In the End
It feels like a dream. Or a nightmare? Or maybe this is hell? His punishment for sacrificing all those precious lives?
They are watching him. But not with the kind of gaze he'd grown used to over the years. Their eyes are not accusingly staring down at him. They are not asking why.
Their eyes are calm. There's no judgment, no resentment. Just- acceptance.
But, this is even more painful, this is more painful than any hell he could have imagined.
He doesn't deserve it; their forgiveness, not after all the lives he sacrificed—used. He'd used his father's dream to proceed forward. An idea became an obsession, a purpose, an excuse to stain his hands with the blood of his fallen comrades, to unravel the truth of this world. Because after taking the first step forward, there was no going back. But he would never get to know the truth. Because he had to give it all up and die, die to let his excuses and lies become the truth. There was no hiding behind his father's dream anymore. He gave it all, for humanity.

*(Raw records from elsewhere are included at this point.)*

(** What a peer agreed to in [t] is in the log [l] it has at [u], unless a leader
    in between did not have it. *)
Definition stands s (t : Z) (k : nat) (u : Z) l : Prop :=
  ∀ r m, reigns s !! t = Some r → (m <= k)%nat →
    take m (written r) `prefix_of` l ∨
    ∃ t' r', t < t' <= u ∧ reigns s !! t' = Some r' ∧ ¬ take m (written r) `prefix_of` inherited r'.

Definition reached s (i t : Z) : Prop := ∃ ct l, logs s !! i = Some (ct, l) ∧ t <= ct.

(** A vote of [j] in [t] that [clog] was good enough for. *)
Record ballot s (j t : Z) (u : Z) clog vlog : Prop := {
  ba_upToDate : upToDate clog vlog;
  ba_stems : stems s vlog;
  ba_reached : reached s j t;
  ba_stands : ∀ t' k, (j, t', k) ∈ agreed s → t' < t → stands s t' k u vlog;
}.

Record reign_ok s (t : Z) (r : Reign) : Prop := {
  re_term : 0 <= t;
  re_inherited : inherited r `prefix_of` written r;
  re_stems : stems s (written r);
  re_old : ∀ p e, written r !! p = Some e → (p < length (inherited r))%nat → tm e < t;
  re_new : ∀ p e, written r !! p = Some e → (length (inherited r) <= p)%nat → tm e = t;
  re_ruler : ∃ ct l, logs s !! ruler r = Some (ct, l) ∧ t <= ct ∧ (ct = t → l = written r);
}.

Record RInv (n : Z) s : Prop := {
  ri_log : ∀ i ct l, logs s !! i = Some (ct, l) → 0 <= ct ∧ stems s l ∧ ∀ e, e ∈ l → tm e <= ct;
  ri_reign : ∀ t r, reigns s !! t = Some r → reign_ok s t r;
  ri_stood : ∀ i t l, (i, t, l) ∈ stood s → ∃ ct li, logs s !! i = Some (ct, li) ∧ t <= ct ∧
    (ct = t → reigns s !! t = None → li = l);
  ri_given : ∀ j t c l, (j, t, c, l) ∈ given s → ∃ lc, (c, t, lc) ∈ stood s ∧ ballot s j t t lc l;
  ri_agreed : ∀ i t k, (i, t, k) ∈ agreed s → ∃ r ct l, reigns s !! t = Some r ∧
    (k <= length (written r))%nat ∧ logs s !! i = Some (ct, l) ∧ t <= ct ∧ stands s t k ct l;
  ri_won : ∀ t r, reigns s !! t = Some r → ∃ Q, majority n Q ∧
    ∀ j, j ∈ Q → ∃ l, ballot s j t (t - 1) (inherited r) l;
}.

(** ** Logs *)

Lemma stems_prefix s l l' : stems s l → l' `prefix_of` l → stems s l'.
Proof.
  intros H Hl p e Hp. pose proof (lookup_lt_Some _ _ _ Hp) as Hlt.
  destruct (H p e) as (r & ? & ? & ?); [by rewrite (prefix_lookup_eq _ _ _ Hl)|].
  exists r. split_and!; [done| |done]. by rewrite <-(prefix_take_mono _ _ _ Hlt Hl).
Qed.

Lemma stems_last s l e : stems s l → last l = Some e →
  ∃ r, reigns s !! tm e = Some r ∧ l `prefix_of` written r ∧ (length (inherited r) < length l)%nat.
Proof.
  intros H He. apply last_Some in He as [l' ->].
  destruct (H (length l') e) as (r & Hr & Hp & Hi); [by rewrite list_lookup_middle|].
  exists r. rewrite take_ge in Hp by (rewrite length_app; cbn; lia).
  split_and!; [done..|]. rewrite length_app. cbn. lia.
Qed.

Lemma stems_agree s l1 l2 p e1 e2 :
  stems s l1 → stems s l2 → l1 !! p = Some e1 → l2 !! p = Some e2 → tm e1 = tm e2 →
  take (S p) l1 = take (S p) l2.
Proof.
  intros H1 H2 He1 He2 Ht. destruct (H1 _ _ He1) as (r & Hr & P1 & _), (H2 _ _ He2) as (r' & Hr' & P2 & _).
  rewrite Ht in Hr. simplify_eq. pose proof (lookup_lt_Some _ _ _ He1). pose proof (lookup_lt_Some _ _ _ He2).
  rewrite <-(prefix_take_of _ _ P1), <-(prefix_take_of _ _ P2), !length_take. f_equal. lia.
Qed.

There are many faces, too many to all remember by name.
You bastard.
A voice rings through the air. "Welcome home, commander."
And they salute. They salute—for him.
For him. For the man that had send them straight into the bottomless abyss of hell.
He wants to say that he doesn't deserve this. He wants to say that he's sorry. But he can't, because it is not fair, because suddenly his throat is tight, and his chest heaves. His legs buckle, and he falls to his knees.
A hand settles itself gently on his shoulder. Erwin doesn't look up to see who it is. Which brave soldier it is he has robbed of their precious life.
His chest heaves again, and something in him breaks—it shatters. He snaps like a rubber band that has been stretched out too far, for too long. Way too long.
It hurts. It hurts so much that he can't breathe.
He knows he doesn't deserve it, but he can't help it.
And he finally cries.
All the mistakes are mine.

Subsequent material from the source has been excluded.